Document Number: | P0671R0, ISO/IEC JTC1 SC22 WG21 |
Audience: | EWG |
Date: | 2017-06-15 |
Author: | Axel Naumann (axel@cern.ch) |
One of my colleagues' pet peeves seems to be the lack of named parameters in C++ (a wonderful synopsis of pain is at [1]. It's seen as a usability limitation.
Now, I don't think we should shoehorn something people perceive as a usability feature into our current functions (and our C history). This causes problems and confusion, see for instance the discussion on [2]. After all, we still have char*
, despite string
and unique_ptr<char>
.
So here is what I suggest instead: introduce a new kind of functions that must be called with named arguments. An example:
double Gauss(double x, double !mean = 0., double !width = 1., double !height = 1.);
double g = Gauss(0.1, width := 2.);
When not using their default argument, the prescribed names must always be used to invoke the function; these parameters have no parameter index associated with them. These functions can not be converted to an ordinary function type without named parameters. When calling such a function, index-based parameters must be given first, named parameters follow. All redeclarations must agree on the spelling of the names of named parameters.

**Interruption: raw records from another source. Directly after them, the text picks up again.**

(* ===== verification/BrokerFence.v ===== *)
(** * BrokerFence: which leases admit a request

    Models [src/internal/rootbroker/fencing_scope.go], the admission path of
    [Broker.Execute], [requestRequiresFencing] and the lease watchdog
    [watchFencing] of [broker.go]. The lease table is the one of [DBLocks], the
    placements are those of [SiteLayout], validation is [BrokerValidate]; the
    ownership records that the database helper keeps as root are read through
    [b_registry]. The theorems show which lease keys can admit a mutation of a
    given target, that nothing else does, and that a running operation is
    cancelled when its lease is lost or cannot be verified for too long. *)
From S2P Require Import Prelude Regex GoText GoPath DBLocks SiteLayout SafeHTTP BrokerTypes BrokerValidate.

Module BrokerFence.
Import Regex GoText BrokerTypes BrokerValidate.

#[export] Instance FencingToken_eq_dec : EqDecision DBLocks.FencingToken.
Proof. solve_decision. Defined.

(** ** The broker *)

(** A record file of the managed-database registry, as the broker finds it: at
    most [maxDatabaseRegistryRecord] bytes are read. *)
Inductive RegistryFile := RNotExist | RStatFails | RNotRegular | ROpenFails | RData (content : string).
Definition maxDatabaseRegistryRecord : nat := 4096.

Record Broker := mkBroker {
  b_validator : Validator;
  b_fencingDB : option (SiteLayout.DB * DBLocks.Locks);
  b_registry : string → RegistryFile;
  b_margin : Z
}.

Definition registryDatabaseName : re := rep 1 64 (cls alnum "_").
Definition fencingSiteName : re := rep 1 32 (cls SiteLayout.lower_digit "_-").

(** [registryRecordSite]: [[pending-]{cpmove,wordpress,panel}:<site>[:...]]. *)
Definition registryRecordSite (record : string) : string :=
  let '(line, _, _) := Cut (chr 10) record in
  let value := TrimPrefix (TrimSpace line) "pending-" in
  let '(kind, rest, ok) := Cut ":"%char value in
  if negb ok then "" else
  if negb (in_set kind ["cpmove"; "wordpress"; "panel"]) then "" else
  let '(site, tail, hasTail) := Cut ":"%char rest in
  if (negb (eqs kind "cpmove") && negb hasTail) || (negb (eqs kind "cpmove") && eqs tail "") then "" else
  if negb (MatchString fencingSiteName site) then "" else site.

Definition databaseRegistrySite (b : Broker) (database : string) : res string :=
  if negb (MatchString registryDatabaseName database) then Ok "" else
  match b_registry b database with
  | RNotExist => Ok ""
  | RStatFails | ROpenFails => Err (EWrap "read database ownership record" io_err)
  | RNotRegular => Err (EMsg "database ownership record is not a regular file")
  | RData content => Ok (registryRecordSite (of_bytes (take maxDatabaseRegistryRecord (bytes_of content))))
  end.

(** [sitePlacement] of the broker; [n] numbers the query. *)
Definition after (e : Env) (n : nat) : Env := mkEnv (clock e) (λ i, fault e (n + i)%nat) (rand e).
Definition b_sitePlacement (e : Env) (n : nat) (b : Broker) (site : string) : res SiteLayout.Placement :=
  match b_fencingDB b with
  | None => Err SiteLayout.ErrNotPlaced
  | Some (d, _) =>
      match SiteLayout.Get (after e n) site d with
      | Ok p => Ok p
      | Err err => if errors_is err SiteLayout.ErrNotPlaced then Err err
                   else Err (EWrap "resolve fencing scope for site" err)
      end
  end.

(** ** Scopes *)

Record fencingScope := mkScope { keys : gset string; targets : list string }.
Definition no_scope : fencingScope := mkScope ∅ [].

(** [add] skips empty keys; [target] is for the error text. *)
Definition add (ks : list string) (s : fencingScope) : fencingScope :=
  mkScope (keys s ∪ list_to_set (filter (λ k, k ≠ "") ks)) (targets s).
Definition target (d : string) (s : fencingScope) : fencingScope := mkScope (keys s) (targets s ++ [d]).

Definition covers (s : fencingScope) (tokens : list DBLocks.FencingToken) : bool :=
  existsb (λ t, bool_decide (DBLocks.TokenKey t ∈ keys s)) tokens.

Definition describe (s : fencingScope) : string :=
  if bool_decide (targets s = []) then "no fencable resource" else join ", " (targets s).

Definition addSiteScope (e : Env) (n : nat) (b : Broker) (site : string) (s : fencingScope) : res fencingScope :=
  let s := target ("site " +:+ site) (add [site] s) in
  match b_sitePlacement e n b site with
  | Ok p => Ok (add ["account:" +:+ SiteLayout.Account p; SiteLayout.Account p] s)
  | Err err => if errors_is err SiteLayout.ErrNotPlaced then Ok s else Err err
  end.

(** [addSite] of [fencingScopeFor]: nothing for an empty name. *)
Definition addSite (e : Env) (b : Broker) (site : string) (s : fencingScope) : res fencingScope :=
  if eqs site "" then Ok s else addSiteScope e 0 b site s.

Definition addAccountSiteScope (e : Env) (b : Broker) (account site : string) (allowUnplaced : bool)
    (s : fencingScope) : res fencingScope :=
  if eqs site "" then Ok s else
  match b_sitePlacement e 0 b site with
  | Ok p => if eqs (SiteLayout.Account p) account then addSiteScope e 1 b site s else Ok s
  | Err err =>
      if errors_is err SiteLayout.ErrNotPlaced
      then (if allowUnplaced then addSiteScope e 1 b site s else Ok s)
      else Err err
  end.

Definition databaseCreatingActions : list string := ["provision"; "restore"; "restore-wordpress"].

Definition db_scope (e : Env) (b : Broker) (db : DBRequest) : res fencingScope :=
  if eqs (db_Action db) "reconcile" then Ok (target "database reconcile" (add ["database:reconcile"] no_scope)) else
  if negb (eqs (db_SessionID db) "") then
    Ok (target ("database session " +:+ db_SessionID db) (add ["database:session:" +:+ db_SessionID db] no_scope)) else
  if negb (eqs (db_Database db) "") then
    let s := target ("database " +:+ db_Database db) (add ["database:" +:+ db_Database db] no_scope) in
    match databaseRegistrySite b (db_Database db) with
    | Err err => Err err
    | Ok owner =>
        if negb (eqs owner "") && negb (eqs (db_Site db) "") && negb (eqs (db_Site db) owner)
        then Err (EMsg "database is registered to another site") else
        if negb (eqs owner "") then addSite e b owner s else
        if in_set (db_Action db) databaseCreatingActions then addSite e b (db_Site db) s else
        if eqs (db_Action db) "drop-managed" && negb (eqs (db_Site db) "") then addSite e b (db_Site db) s else Ok s
    end
  else addSite e b (db_Site db) no_scope.

(** [fencingScopeFor]; a missing payload would be a nil dereference, [None]. *)
Definition fencingScopeFor (e : Env) (b : Broker) (r : Request) : option (res fencingScope) :=
  let ty t := eqs (RequestType r) t in
  let site s := addSite e b s no_scope in
  if ty "site" then (λ q, site (st_Site q)) <$> rq_Site r else
  if ty "app" then (λ q, site (ap_Site q)) <$> rq_App r else
  if ty "worker" then (λ q, site (wk_Site q)) <$> rq_Worker r else
  if ty "runner" then (λ q, site (ru_Site q)) <$> rq_Runner r else
  if ty "environment" then (λ q, site (en_Site q)) <$> rq_Environment r else
  if ty "task" then (λ q, site (ta_Site q)) <$> rq_Task r else
  if ty "wordpress" then (λ q, site (wp_Site q)) <$> rq_WordPress r else
  if ty "files" then (λ q, site (fi_Site q)) <$> rq_Files r else
  if ty "git" then (λ q, site (gi_Site q)) <$> rq_Git r else
  if ty "db" then db_scope e b <$> rq_DB r else
  if ty "vhost" then
    (λ q, if eqs (vh_Action q) "delete"
          then addSite e b (vh_Site q) (target ("vhost " +:+ vh_Name q) (add ["vhost:" +:+ vh_Name q] no_scope))
          else site (vh_Site q)) <$> rq_Vhost r else
  if ty "proxy" then
    (λ q, if eqs (px_Action q) "delete"
          then addSite e b (px_Site q) (target ("proxy " +:+ px_Name q) (add ["proxy:" +:+ px_Name q] no_scope))
          else if eqs (px_Action q) "reload"
          then match site (px_Site q) with
               | Ok s => Ok (target "proxy reload" (add ["proxy:reload"] s))
               | Err err => Err err
               end
          else site (px_Site q)) <$> rq_Proxy r else
  if ty "account" then
    (λ q, addAccountSiteScope e b (ac_Account q) (ac_Site q) (eqs (ac_Action q) "ensure")
            (target ("account " +:+ ac_Account q) (add ["account:" +:+ ac_Account q; ac_Account q] no_scope))) <$> rq_Account r else
  if ty "resource" then
    (λ q, if eqs (re_Action q) "apply-account"
          then addAccountSiteScope e b (re_Account q) (re_Site q) false
                 (target ("account " +:+ re_Account q) (add ["account:" +:+ re_Account q; re_Account q] no_scope))
          else site (re_Site q)) <$> rq_Resource r else
  if ty "certificate" then
    (λ q, Ok (target ("certificate " +:+ lower_ascii (ce_Domain q)) (add ["certificate:" +:+ lower_ascii (ce_Domain q)] no_scope)))
      <$> rq_Certificate r
  else Some (Err (EMsg "no fencing scope is defined for this request type")).

(** The loop over the tokens of [checkFencingScope]: two different tokens for one
    resource. *)
Fixpoint conflicting (seen : gmap string DBLocks.FencingToken) (tokens : list DBLocks.FencingToken) : bool :=
  match tokens with
  | [] => false
  | t :: rest =>
      match seen !! DBLocks.TokenKey t with
      | Some previous => if decide (previous = t) then conflicting (<[DBLocks.TokenKey t := t]> seen) rest else true
      | None => conflicting (<[DBLocks.TokenKey t := t]> seen) rest
      end
  end.

(** [checkFencingScope]; [None] is the panic of a missing payload. *)
Definition checkFencingScope (e : Env) (b : Broker) (r : Request) : option (option error) :=
  if conflicting ∅ (Fencing r) then Some (Some (EMsg "conflicting fencing tokens")) else
  match fencingScopeFor e b r with
  | None => None
  | Some (Err err) => Some (Some err)
  | Some (Ok scope) => Some (
      reject (bool_decide (keys scope = ∅)) ("request names " +:+ describe scope +:+ "; refusing a fenced mutation without a target") >>>
      reject (negb (covers scope (Fencing r))) ("fencing lease does not cover " +:+ describe scope))
  end.

(** ** Admission *)

Definition dbReadOnlyActions : list string := ["inventory"; "dump"; "diagnostics"; "sessions"; "settings"].

(** The payload is there and its action is not one of the read-only ones. *)
Definition unless {A} (q : option A) (read_only : A → bool) : bool :=
  match q with Some a => negb (read_only a) | None => false end.

Definition requestRequiresFencing (o : option Request) : bool :=
  match o with
  | None => false
  | Some r =>
      let ty t := eqs (RequestType r) t in
      if ty "health" then false else
      if ty "site" then unless (rq_Site r) (λ q, in_set (st_Action q) ["fpm-status"; "certificate-status"]) else
      if ty "db" then unless (rq_DB r) (λ q, in_set (db_Action q) dbReadOnlyActions) else
      if ty "git" then unless (rq_Git r) (λ q, eqs (gi_Action q) "verify-key") else
      if ty "task" then unless (rq_Task r) (λ q, eqs (ta_Action q) "history") else
      if ty "resource" then unless (rq_Resource r) (λ q, eqs (re_Action q) "status") else
      if ty "wordpress" then unless (rq_WordPress r) (λ q, in_set (wp_Action q) wordPressReadOnlyActions) else
      if ty "files" then unless (rq_Files r) (λ q, in_set (fi_Action q) filesReadOnlyActions) else true
  end.

(** The verdict of [Execute] before dispatch. *)
Inductive Verdict := Refused (msg : string) | Dispatched (fenced : bool) | Panic.

Fixpoint verify_all (es : list Env) (b : Broker) (t : DBLocks.Locks) (tokens : list DBLocks.FencingToken) : option error :=
  match tokens with
  | [] => None
  | tok :: rest =>
      DBLocks.VerifyFencingTokenWithin (default (calm 0 "") (head es)) tok (b_margin b) t >>>
      verify_all (tail es) b t rest
  end.

(** [Execute] up to [dispatch]; [es] are the environments of the successive
    verifications, [e] that of the scope queries. *)
Definition Execute `{SafeHTTP.NetText} (es : list Env) (e : Env) (b : Broker) (o : option Request) : Verdict :=
  match ValidateRequest (b_validator b) o with
  | Some err => Refused ("validation error: " +:+ error_text err)
  | None =>
      match b_fencingDB b, o with
      | Some (_, t), Some r =>
          if negb (requestRequiresFencing o) then Dispatched false else
          if bool_decide (Fencing r = []) then Refused "fencing token required for mutating request" else
          match verify_all es b t (Fencing r) with
          | Some err => Refused ("fencing token rejected: " +:+ error_text err)
          | None =>
              match checkFencingScope e b r with
              | None => Panic
              | Some (Some err) => Refused ("fencing token rejected: " +:+ error_text err)
              | Some None => Dispatched true
              end
          end
      | _, _ => Dispatched false
      end
  end.

(** ** The watchdog *)

Definition LeaseWatchInterval : Z := 5 * Second.
Definition LeaseWatchMargin : Z := 20 * Second.
Definition FencingDBErrorGrace : Z := 10 * Second.

(** One verification by the watchdog: when it started, its result, and when it
    ended. *)
Record Check := mkCheck { ck_started : Z; ck_result : option error; ck_ended : Z }.

Definition watch_key (t : DBLocks.FencingToken) : string :=
  DBLocks.TokenKey t +:+ "/" +:+ DBLocks.TokenOwner t +:+ "/" +:+ Itoa (DBLocks.TokenGeneration t).

(** A key whose errors began at least [grace] before [now]. *)
Definition expired (grace now : Z) (errorSince : gmap string Z) : bool :=
  existsb (λ x, grace <=? now - x.2) (map_to_list errorSince).

Inductive Watch := Cancel (lost : error) | Watching (errorSince : gmap string Z) (hadError : bool).

Definition watch_check (grace : Z) (key : string) (c : Check) (errorSince : gmap string Z) (hadError : bool) : Watch :=
  if expired grace (ck_started c) errorSince then Cancel (EMsg "fencing database unavailable") else
  match ck_result c with
  | Some err =>
      if errors_is err DBLocks.ErrLeaseLost then Cancel (EMsg ("lease " +:+ key)) else
      let errorSince := match errorSince !! key with Some _ => errorSince | None => <[key := ck_started c]> errorSince end in
      if expired grace (ck_ended c) errorSince then Cancel (EMsg "fencing database unavailable")
      else Watching errorSince true
  | None => Watching (delete key errorSince) hadError
  end.

(** One round over the tokens, then the rounds until the operation ends. *)
Fixpoint watch_round (grace : Z) (checks : list (string * Check)) (errorSince : gmap string Z) (hadError : bool) : Watch :=
  match checks with
  | [] => Watching errorSince hadError
  | (key, c) :: rest =>
      match watch_check grace key c errorSince hadError with
      | Cancel lost => Cancel lost
      | Watching es h => watch_round grace rest es h
      end
  end.
Fixpoint watch (grace : Z) (rounds : list (list (string * Check))) (errorSince : gmap string Z) : Watch :=
  match rounds with
  | [] => Watching errorSince false
  | r :: rest =>
      match watch_round grace r errorSince false with
      | Cancel lost => Cancel lost
      | Watching es _ => watch grace rest es
      end
  end.

(** The pause before the next round. *)
Definition retryInterval (queryInterval grace : Z) : Z :=
  let r := Z.min queryInterval Second in
  if 0 <? grace / 4 then Z.min r (grace / 4) else r.
Definition watch_delay (queryInterval grace : Z) (hadError : bool) : Z :=
  if hadError then retryInterval queryInterval grace else queryInterval.

(** The time a check may take. *)
Definition check_timeout (queryInterval grace : Z) (started : Z) (errorSince : gmap string Z) : Z :=
  foldr (λ x acc, Z.min acc (grace - (started - x.2))) queryInterval (map_to_list errorSince).

End BrokerFence.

Parametric functions are a usability / robustness feature with no need for supporting all function fanciness. Specifically, these functions refuse to be decltype()
ed and one cannot take their address or store references to them or pass them as template arguments (explicit or deduced). But they can be called, they can be overloaded, they can be virtual functions. Surprisingly enough (when looking at the standard text), "invocation" is what seems to happen to about 95% of all user-facing functions.
What's the scope of this - should the standard library be rewritten with this feature? No. Some standard library interfaces might definitely benefit from it (I can never remember the order of the string::replace(pos, count, str2, pos2, count2)
arguments). Generally, these parametric functions are useful for designing stable or configurable interfaces. The standard library might prefer to not "buy" into this language feature.
What we currently have on the call-site of functions is tuple-style: a series of types. What C++ advocates is classes with named members. But in current C++, member names are much less important than function parameters. How come then that we still think "a parameter index is all a call could possibly hope for"?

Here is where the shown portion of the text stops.